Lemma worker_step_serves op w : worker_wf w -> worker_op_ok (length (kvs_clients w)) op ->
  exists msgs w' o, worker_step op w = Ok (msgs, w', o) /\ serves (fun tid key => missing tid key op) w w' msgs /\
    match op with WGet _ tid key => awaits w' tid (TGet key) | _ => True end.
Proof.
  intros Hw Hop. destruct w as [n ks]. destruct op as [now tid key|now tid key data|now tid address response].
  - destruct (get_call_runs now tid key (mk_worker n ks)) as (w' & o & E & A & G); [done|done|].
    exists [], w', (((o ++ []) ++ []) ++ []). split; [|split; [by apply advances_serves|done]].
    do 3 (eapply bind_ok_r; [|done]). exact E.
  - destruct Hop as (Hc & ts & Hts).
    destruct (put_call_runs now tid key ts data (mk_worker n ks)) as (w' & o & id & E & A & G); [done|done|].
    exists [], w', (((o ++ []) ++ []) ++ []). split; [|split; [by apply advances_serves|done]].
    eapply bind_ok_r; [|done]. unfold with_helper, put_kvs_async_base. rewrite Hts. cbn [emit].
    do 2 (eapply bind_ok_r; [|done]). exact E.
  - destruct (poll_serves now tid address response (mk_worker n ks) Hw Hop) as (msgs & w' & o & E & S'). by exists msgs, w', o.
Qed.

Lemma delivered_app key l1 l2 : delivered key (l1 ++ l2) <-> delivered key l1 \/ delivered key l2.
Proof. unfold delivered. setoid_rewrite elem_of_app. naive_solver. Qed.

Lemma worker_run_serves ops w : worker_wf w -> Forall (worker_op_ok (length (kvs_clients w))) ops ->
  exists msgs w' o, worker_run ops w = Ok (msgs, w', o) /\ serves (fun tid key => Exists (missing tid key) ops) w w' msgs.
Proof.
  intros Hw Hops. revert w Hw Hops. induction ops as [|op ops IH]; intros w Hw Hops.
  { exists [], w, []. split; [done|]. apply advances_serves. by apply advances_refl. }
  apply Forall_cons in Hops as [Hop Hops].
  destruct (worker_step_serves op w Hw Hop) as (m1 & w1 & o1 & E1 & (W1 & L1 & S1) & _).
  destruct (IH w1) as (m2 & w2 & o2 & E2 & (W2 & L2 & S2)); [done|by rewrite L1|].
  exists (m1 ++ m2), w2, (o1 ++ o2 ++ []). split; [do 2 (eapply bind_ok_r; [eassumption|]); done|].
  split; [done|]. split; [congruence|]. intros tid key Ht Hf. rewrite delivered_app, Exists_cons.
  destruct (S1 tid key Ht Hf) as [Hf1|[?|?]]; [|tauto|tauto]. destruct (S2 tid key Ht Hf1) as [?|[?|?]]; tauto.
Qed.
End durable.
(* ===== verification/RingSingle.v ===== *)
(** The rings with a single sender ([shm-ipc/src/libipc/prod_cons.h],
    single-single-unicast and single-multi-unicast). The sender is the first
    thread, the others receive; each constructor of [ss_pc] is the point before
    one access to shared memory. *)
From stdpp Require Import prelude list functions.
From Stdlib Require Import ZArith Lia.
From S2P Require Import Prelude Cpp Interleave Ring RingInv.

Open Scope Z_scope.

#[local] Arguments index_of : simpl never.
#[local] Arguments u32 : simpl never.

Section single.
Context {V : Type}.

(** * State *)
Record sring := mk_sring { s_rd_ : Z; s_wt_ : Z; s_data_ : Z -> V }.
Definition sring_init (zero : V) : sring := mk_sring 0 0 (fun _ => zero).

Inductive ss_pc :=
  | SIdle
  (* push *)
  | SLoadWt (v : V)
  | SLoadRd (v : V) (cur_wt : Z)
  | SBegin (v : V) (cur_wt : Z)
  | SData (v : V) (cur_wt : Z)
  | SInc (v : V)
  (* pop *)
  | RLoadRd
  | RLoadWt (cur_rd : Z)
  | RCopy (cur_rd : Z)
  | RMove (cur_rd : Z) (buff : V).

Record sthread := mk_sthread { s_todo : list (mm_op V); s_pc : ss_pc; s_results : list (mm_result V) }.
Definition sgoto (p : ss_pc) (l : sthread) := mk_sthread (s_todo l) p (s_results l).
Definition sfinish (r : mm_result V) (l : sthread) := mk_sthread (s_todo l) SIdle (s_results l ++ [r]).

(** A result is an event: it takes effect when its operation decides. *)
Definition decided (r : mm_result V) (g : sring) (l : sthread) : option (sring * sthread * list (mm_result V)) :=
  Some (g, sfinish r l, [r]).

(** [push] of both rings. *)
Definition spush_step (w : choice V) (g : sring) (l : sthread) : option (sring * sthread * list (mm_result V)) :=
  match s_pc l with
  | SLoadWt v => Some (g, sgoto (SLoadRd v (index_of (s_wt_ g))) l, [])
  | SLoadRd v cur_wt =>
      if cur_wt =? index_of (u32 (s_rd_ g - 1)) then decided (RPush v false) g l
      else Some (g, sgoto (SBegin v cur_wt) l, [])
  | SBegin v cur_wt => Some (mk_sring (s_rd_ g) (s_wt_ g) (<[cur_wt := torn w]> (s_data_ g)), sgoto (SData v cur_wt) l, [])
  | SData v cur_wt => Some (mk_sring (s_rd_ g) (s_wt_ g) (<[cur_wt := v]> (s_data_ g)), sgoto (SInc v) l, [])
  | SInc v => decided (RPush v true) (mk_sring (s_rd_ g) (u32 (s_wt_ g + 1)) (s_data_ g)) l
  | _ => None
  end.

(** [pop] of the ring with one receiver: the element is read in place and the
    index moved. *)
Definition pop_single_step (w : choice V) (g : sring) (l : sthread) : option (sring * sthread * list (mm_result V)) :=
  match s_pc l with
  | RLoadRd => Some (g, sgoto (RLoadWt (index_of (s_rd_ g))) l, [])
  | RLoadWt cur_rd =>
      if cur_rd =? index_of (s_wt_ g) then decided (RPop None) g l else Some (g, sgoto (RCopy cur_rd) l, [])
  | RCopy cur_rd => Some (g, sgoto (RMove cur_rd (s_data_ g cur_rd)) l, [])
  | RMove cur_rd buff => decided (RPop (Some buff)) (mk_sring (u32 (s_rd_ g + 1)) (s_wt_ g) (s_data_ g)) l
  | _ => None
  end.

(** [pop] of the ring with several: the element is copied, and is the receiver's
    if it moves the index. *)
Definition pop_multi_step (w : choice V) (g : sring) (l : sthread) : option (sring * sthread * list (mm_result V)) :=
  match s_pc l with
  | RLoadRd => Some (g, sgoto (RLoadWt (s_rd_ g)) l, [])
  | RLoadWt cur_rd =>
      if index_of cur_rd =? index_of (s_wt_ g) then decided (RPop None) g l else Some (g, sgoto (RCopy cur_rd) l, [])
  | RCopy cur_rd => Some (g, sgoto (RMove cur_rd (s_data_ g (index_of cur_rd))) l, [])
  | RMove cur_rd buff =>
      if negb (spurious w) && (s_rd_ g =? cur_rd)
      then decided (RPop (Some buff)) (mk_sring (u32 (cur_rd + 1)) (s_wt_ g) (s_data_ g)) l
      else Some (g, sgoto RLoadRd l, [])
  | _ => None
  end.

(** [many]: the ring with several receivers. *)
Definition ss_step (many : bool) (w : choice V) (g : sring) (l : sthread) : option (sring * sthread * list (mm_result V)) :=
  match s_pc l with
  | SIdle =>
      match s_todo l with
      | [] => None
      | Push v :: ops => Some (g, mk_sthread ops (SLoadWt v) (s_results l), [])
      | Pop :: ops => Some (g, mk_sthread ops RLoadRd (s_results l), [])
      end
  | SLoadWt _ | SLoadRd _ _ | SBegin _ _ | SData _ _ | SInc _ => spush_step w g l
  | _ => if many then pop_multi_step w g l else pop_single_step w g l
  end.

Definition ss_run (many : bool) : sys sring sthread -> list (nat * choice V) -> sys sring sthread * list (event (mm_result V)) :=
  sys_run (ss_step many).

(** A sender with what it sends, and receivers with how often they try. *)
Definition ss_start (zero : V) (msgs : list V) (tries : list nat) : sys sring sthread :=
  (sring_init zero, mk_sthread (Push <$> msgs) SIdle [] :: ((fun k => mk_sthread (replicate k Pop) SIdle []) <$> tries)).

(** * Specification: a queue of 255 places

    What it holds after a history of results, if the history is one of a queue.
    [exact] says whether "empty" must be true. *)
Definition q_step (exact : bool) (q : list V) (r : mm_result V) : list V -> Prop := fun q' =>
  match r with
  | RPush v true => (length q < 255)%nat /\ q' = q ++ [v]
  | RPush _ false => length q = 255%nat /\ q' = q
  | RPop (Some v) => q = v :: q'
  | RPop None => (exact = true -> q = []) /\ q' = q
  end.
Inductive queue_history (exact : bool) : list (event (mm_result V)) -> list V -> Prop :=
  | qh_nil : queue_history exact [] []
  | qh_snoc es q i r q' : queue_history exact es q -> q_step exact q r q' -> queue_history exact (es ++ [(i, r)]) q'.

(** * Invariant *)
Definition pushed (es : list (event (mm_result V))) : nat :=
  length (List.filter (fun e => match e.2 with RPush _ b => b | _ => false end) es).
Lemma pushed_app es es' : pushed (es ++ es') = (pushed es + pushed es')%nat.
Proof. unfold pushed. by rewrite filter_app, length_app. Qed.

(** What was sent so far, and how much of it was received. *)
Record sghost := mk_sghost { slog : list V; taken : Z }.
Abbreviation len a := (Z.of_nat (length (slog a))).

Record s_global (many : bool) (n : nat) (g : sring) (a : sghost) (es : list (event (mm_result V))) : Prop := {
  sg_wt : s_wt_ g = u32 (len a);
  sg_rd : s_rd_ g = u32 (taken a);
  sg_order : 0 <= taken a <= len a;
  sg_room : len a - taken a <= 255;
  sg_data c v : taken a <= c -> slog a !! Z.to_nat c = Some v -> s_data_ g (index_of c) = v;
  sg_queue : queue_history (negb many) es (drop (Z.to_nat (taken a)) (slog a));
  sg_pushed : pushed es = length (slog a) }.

**PROBLEM REQUIREMENTS**
Please count the lines in the records that hold the string "exact", and give the number alone.

**OUTPUT FOR THIS TASK**
8